以前李庭兰想不明白,现在还有什么不明白的,怪不得有人说叶氏并不爱她,甚至内心深处是恨她的。

只是李庭兰已经不是当年那个十几岁的小姑娘了,再不会为了这真相伤心失落。什么母女之情,含辛茹苦,已经不可能再拿得住她了。甚叶氏这个母亲,如今在她眼里,还不如一个路人来的亲近。

“姑娘,姑娘,”见李庭兰依然端坐不动,秦妈妈有些急了,又不敢在沉着脸的李庭兰跟前高声,只能细声细气道,“您看看这条裙子中不中意?”

李庭兰扫了一眼秦妈妈选的杏红衣裙,和一色的翡翠首饰,华丽倒是华丽了,却十分的庸俗老气,实在不像一个十四岁不到的女孩子穿的,但这也确实是她当年的风格,叶氏是个别扭人,她说女子要以德为美,那些华服美饰,不过是身外之物,过多追求便会失了本心。但又告诫李庭兰,她虽然姓李,但是被当成许家嫡长女来教养的,代表的是许家的脸面,穿戴上要比两个妹妹更加庄重和讲究一些。
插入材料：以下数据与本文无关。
Definition TOOLS : list Tool :=
  [ {| tool_name := "generate_test_cases";
       tool_description :=
         "Generate comprehensive test cases from requirements using TDD best practices";
       properties := ["requirements"; "language"; "framework"; "testType"; "existingCode"];
       required := Some ["requirements"; "language"; "framework"; "testType"] |};
    {| tool_name := "implement_from_tests";
       tool_description := "Generate implementation code that passes the given tests";
       properties := ["testCode"; "language"; "implementationStyle"; "architecturalConstraints"];
       required := Some ["testCode"; "language"] |};
    {| tool_name := "run_tests";
       tool_description := "Execute tests and return detailed results";
       properties := ["projectPath"; "testFiles"; "testFramework"; "options"];
       required := Some ["projectPath"; "testFramework"] |};
    {| tool_name := "analyze_coverage";
       tool_description := "Analyze code coverage and generate detailed reports";
       properties := ["projectPath"; "testCommand"; "thresholds"; "outputFormat"];
       required := Some ["projectPath"; "testCommand"] |};
    {| tool_name := "refactor_code";
       tool_description := "Provide code refactoring suggestions and implementations";
       properties := ["sourceCode"; "refactorType"; "preserveTests"; "refactoringGoals"];
       required := Some ["sourceCode"; "refactorType"] |};
    {| tool_name := "validate_tdd_cycle";
       tool_description := "Validate adherence to TDD red-green-refactor cycle";
       properties := ["projectPath"; "gitHistory"; "timeWindow"];
       required := Some ["projectPath"] |};
    {| tool_name := "createFeature";
       tool_description := "Create a new feature with TDD requirements and acceptance criteria";
       properties := ["name"; "description"; "acceptanceCriteria"; "priority"; "projectId";
                      "tags"; "estimatedHours"; "assignee"];
       required := Some ["name"; "description"; "acceptanceCriteria"] |};
    {| tool_name := "updateFeatureStatus";
       tool_description := "Update the status and progress of a feature";
       properties := ["featureId"; "status"; "progress"; "notes"];
       required := Some ["featureId"; "status"] |};
    {| tool_name := "linkFeatureFiles";
       tool_description := "Associate files with a feature for tracking purposes";
       properties := ["featureId"; "filePaths"; "fileType"];
       required := Some ["featureId"; "filePaths"; "fileType"] |};
    {| tool_name := "findSimilarFeatures";
       tool_description := "Find features similar to a given description or query";
       properties := ["query"; "projectId"; "maxResults"; "minSimilarity"];
       required := Some ["query"] |};
    {| tool_name := "createTDDSession";
       tool_description := "Start a new TDD development session for a feature";
       properties := ["featureId"; "developer"; "projectId"; "initialNotes"];
       required := Some ["featureId"; "developer"] |};
    {| tool_name := "updateTDDStage";
       tool_description := "Update the current stage of a TDD session (RED/GREEN/REFACTOR)";
       properties := ["sessionId"; "stage"; "notes"; "testFiles"; "implementationFiles"];
       required := Some ["sessionId"; "stage"] |};
    {| tool_name := "registerTestMethod";
       tool_description := "Register a test method with the system for tracking";
       properties := ["featureId"; "name"; "filePath"; "framework"; "testType"; "projectId"];
       required := Some ["featureId"; "name"; "filePath"; "framework"] |};
    {| tool_name := "updateTestExecutionResult";
       tool_description := "Update the execution result of a test method";
       properties := ["methodId"; "result"];
       required := Some ["methodId"; "result"] |};
    {| tool_name := "updateTestMethodStatus";
       tool_description := "Update the status of a test method";
       properties := ["methodId"; "status"];
       required := Some ["methodId"; "status"] |} ].
Lemma C3_terminates_iff_levels_descend_witness :
  (∃ v, calculateTotalCustomers role_levels sampleTree sampleT = Some v) ∧
  ¬ returns cyclic cycA 0.
Proof.
  split.
  - apply (proj1 (C3_terminates_iff_levels_descend sampleTree sampleT)).
    apply (bool_decide_unpack _). vm_compute. exact I.
  - apply (proj2 (C3_terminates_iff_levels_descend cyclic cycA)
             (λ x, x = cycA ∨ x = cycB)); [by left | apply cyclic_closed].
Defined.

(** C3 as stated fails: on the two-agent cycle the call from [cycA] does
    not terminate, whatever depth it is given. *)
Lemma C3_cycle_does_not_terminate :
  ¬ ∃ depth v, calculateTotalCustomers depth cyclic cycA = Some v.
Proof.
  intros (d & v & Hd).
  rewrite (never_returns_in_closed_set cyclic (λ x, x = cycA ∨ x = cycB)) in Hd.
  - discriminate.
  - apply cyclic_closed.
  - by left.
Qed.

(** ** Deleting an agent *)

Lemma deleteAgent_spec target allAgents x :
  x ∈ deleteAgent target allAgents ↔ x ∈ allAgents ∧ id x ≠ target.
Proof. unfold deleteAgent. rewrite list_elem_of_filter. tauto. Qed.

(** The rows that stay keep their order. *)
Lemma deleteAgent_sublist target allAgents :
  sublist (deleteAgent target allAgents) allAgents.
Proof. apply sublist_filter. Qed.

(** C8: deleting an agent with children removes the rows with that
    agent's [id] and no other row; each child stays in the list as the
    record it was, so its [parent_agent_id] still names the deleted agent,
    which no remaining row has as [id]. *)
Theorem C8_delete_orphans_children allAgents a c :
  c ∈ allAgents → parent_agent_id c = Some (id a) → id c ≠ id a →
  (∀ x, x ∈ deleteAgent (id a) allAgents ↔ x ∈ allAgents ∧ id x ≠ id a) ∧
  c ∈ deleteAgent (id a) allAgents ∧
  c ∈ directReportsOf (deleteAgent (id a) allAgents) a ∧
  (∀ p, p ∈ deleteAgent (id a) allAgents → parent_agent_id c ≠ Some (id p)) ∧
  is_Some (orphanWarning allAgents a).
Proof.
  intros Hin Hparent Hne.
  assert (c ∈ deleteAgent (id a) allAgents) as Hkept by by apply deleteAgent_spec.
  split; [intros x; apply deleteAgent_spec|].
  split; [done|].
  split; [by apply directReportsOf_spec|].
  split.
  - intros p Hp%deleteAgent_spec. rewrite Hparent. intros [= Heq]. by destruct Hp.
  - unfold orphanWarning.
    assert (c ∈ directReportsOf allAgents a) as Hc by by apply directReportsOf_spec.
    destruct (directReportsOf allAgents a) as [|y l]; [by apply elem_of_nil in Hc|].
    destruct (decide (0 < length (y :: l))) as [|Hlen]; [by eexists|].
    simpl in Hlen. lia.
Qed.

Lemma C8_delete_orphans_children_witness :
  sampleP1 ∈ deleteAgent "G" sampleTree ∧
  parent_agent_id sampleP1 = Some "G" ∧
  deleteAgent "G" sampleTree = [sampleT; sampleC; sampleP1; sampleP2].
Proof.
  split; [|split; reflexivity].
  apply (C8_delete_orphans_children sampleTree sampleG sampleP1);
    [vm_compute; do 3 right; by left | reflexivity | discriminate].
Defined.

End AgentsFacts.

(** ** The verification badge and the verify action *)

Module BadgeFacts.
Import JS Dialog Migration.

Lemma Qle_bool_false (x y : Q) : Qle_bool x y = false ↔ (y < x)%Q.
Proof.
  split.
  - intros H. apply Qnot_le_lt. intros Hle%Qle_bool_iff. congruence.
  - intros H. destruct (Qle_bool x y) eqn:E; [|done].
    apply Qle_bool_iff in E. by apply Qlt_not_le in H.
Qed.

(** The class of the verified badge, case by case. *)
Lemma verifiedBadgeClass_cases (p : Q) :
  ((70 <= p)%Q ∧ verifiedBadgeClass p = "bg-emerald-600") ∨
  ((40 <= p)%Q ∧ (p < 70)%Q ∧ verifiedBadgeClass p = "bg-amber-600") ∨
  ((p < 40)%Q ∧ verifiedBadgeClass p = "bg-destructive").
Proof.
  unfold verifiedBadgeClass.
  destruct (Qle_bool 70 p) eqn:H70.
  - left. by apply Qle_bool_iff in H70.
  - apply Qle_bool_false in H70. destruct (Qle_bool 40 p) eqn:H40.
    + right; left. by apply Qle_bool_iff in H40.
    + right; right. by apply Qle_bool_false in H40.
Qed.

(** The inline conditional of the badge is the contract's [classify]. *)
Lemma verifiedBadgeClass_classify (p : Q) :
  verifiedBadgeClass p = tierClass (classify p).
Proof.
  unfold verifiedBadgeClass, classify.
  by destruct (Qle_bool 70 p), (Qle_bool 40 p).
Qed.

Lemma classify_High (p : Q) : classify p = High ↔ (70 <= p)%Q.
Proof.
  unfold classify. destruct (Qle_bool 70 p) eqn:H70.
  - apply Qle_bool_iff in H70. done.
  - apply Qle_bool_false in H70.
    split; [by destruct (Qle_bool 40 p) | intros H; by apply Qlt_not_le in H70].
Qed.

Lemma classify_Medium (p : Q) : classify p = Medium ↔ (40 <= p)%Q ∧ (p < 70)%Q.
Proof.
  unfold classify. destruct (Qle_bool 70 p) eqn:H70.
  - apply Qle_bool_iff in H70.
    split; [done | intros [_ H]; by apply Qlt_not_le in H].
  - apply Qle_bool_false in H70. destruct (Qle_bool 40 p) eqn:H40.
    + apply Qle_bool_iff in H40. done.
    + apply Qle_bool_false in H40.
      split; [done | intros [H _]; by apply Qlt_not_le in H40].
Qed.

Lemma classify_Low (p : Q) : classify p = Low ↔ (p < 40)%Q.
Proof.
  unfold classify. destruct (Qle_bool 70 p) eqn:H70.
  - apply Qle_bool_iff in H70. split; [done|]. intros H.
    exfalso. apply (Qlt_not_le _ _ H). by apply Qle_trans with 70%Q.
  - destruct (Qle_bool 40 p) eqn:H40.
    + apply Qle_bool_iff in H40. split; [done | intros H; by apply Qlt_not_le in H].
    + by apply Qle_bool_false in H40.
Qed.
当年的李庭兰不懂,现在她却明白了,她姓李不姓许,给她穿金戴玉,是为了让大家知道许家一直善待她这个继女,吃穿用度比许以尚的亲生儿女要好,至于这打扮适不适合她,叶氏不是说了,不要追求外在的浮华吗?她只要端庄华丽让外人挑剔不出许家和叶氏的错处就够了。符不符合她的年龄和气质?根本就不重要,追求那些,那是会让她失了大家闺秀的本心的。

“这么热的天我不耐烦这些,去换了,”李庭兰挥挥手,想了想干脆亲自走到紫檀雕花屏风后的大衣柜前,在雕着夏荷图的柜子里挑了一件素白梅花暗纹襦裙出来,让珍珠和琉璃帮她换上,重新坐回到妆台前。